[Collected data]

*-*-*

(* ===== verification/Member.v ===== *)
(** The handlers of [raft_server] that change the membership, take and install
    snapshots, and bring a new server up to date: the rest of [raft_server.cxx] that
    runs under [lock_]. *)
From S2P Require Import Prelude Buffer Codec LogStore Timer Peer RaftState Raft.

Section member.
Context {L SM : Type} `{!LogStore L} `{!StateMachine SM} `{!RaftEnv}.
Abbreviation server := (server L SM).
Abbreviation RM := (M server).

(** ** Reconfiguration *)

(** The servers of the configuration that are neither peers nor this server. *)
Definition srvs_added (c : cluster_config) (s : server) : list srv_config :=
  filter (λ sc, peers_ s !! sc_id sc = None ∧ sc_id sc ≠ id_ s) (cc_servers c).
(** The peers, and then this server, that the configuration does not have. *)
Definition srvs_removed (c : cluster_config) (s : server) : list Z :=
  filter (λ id, get_server id c = None) (peer_order (peers_ s) ++ [id_ s]).

(** The new peer is reachable only through the map; it is filled first and inserted
    last, if its id is still free. *)
Definition add_peer (sc : srv_config) : RM unit :=
  s ← get;
  let p := Peer.set_next_log_idx (next_slot_ s) (new_peer sc s) in
  let r := Member (sc_id sc) in
  p ← (if bool_decide (role_ s = leader) then
         let p := Peer.resume_hb_speed (Peer.enable_hb true p) in
         let p := p <| pr_hb_task ::= Scheduler.schedule |> in
         emit (StartTimer (HbTimer r) (pr_current_hb_interval p));;
         match srv_to_join_ s with
         | Some j =>
             if Peer.get_id j =? sc_id sc then
               modify (λ s, s <| srv_to_join_ := None |>);;
               mret (Peer.set_next_log_idx (pr_next_log_idx j) p)
             else mret p
         | None => mret p
         end
       else mret p);
  modify (λ s, s <| peers_ ::= λ ps, match ps !! sc_id sc with
                                     | Some _ => ps | None => <[sc_id sc := p]> ps end |>).

Definition remove_peer (id : Z) : RM unit :=
  s ← get;
  match peers_ s !! id with
  | Some _ => disable_hb id;; modify (λ s, s <| peers_ ::= delete id |>)
  | None => mret ()
  end.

*-*-*

### ABOUT THIS TASK
The answer must consist of every line above that holds the string "filter", copied exactly.

### EXERCISE RESPONSE
  filter (λ sc, peers_ s !! sc_id sc = None ∧ sc_id sc ≠ id_ s) (cc_servers c).
  filter (λ id, get_server id c = None) (peer_order (peers_ s) ++ [id_ s]).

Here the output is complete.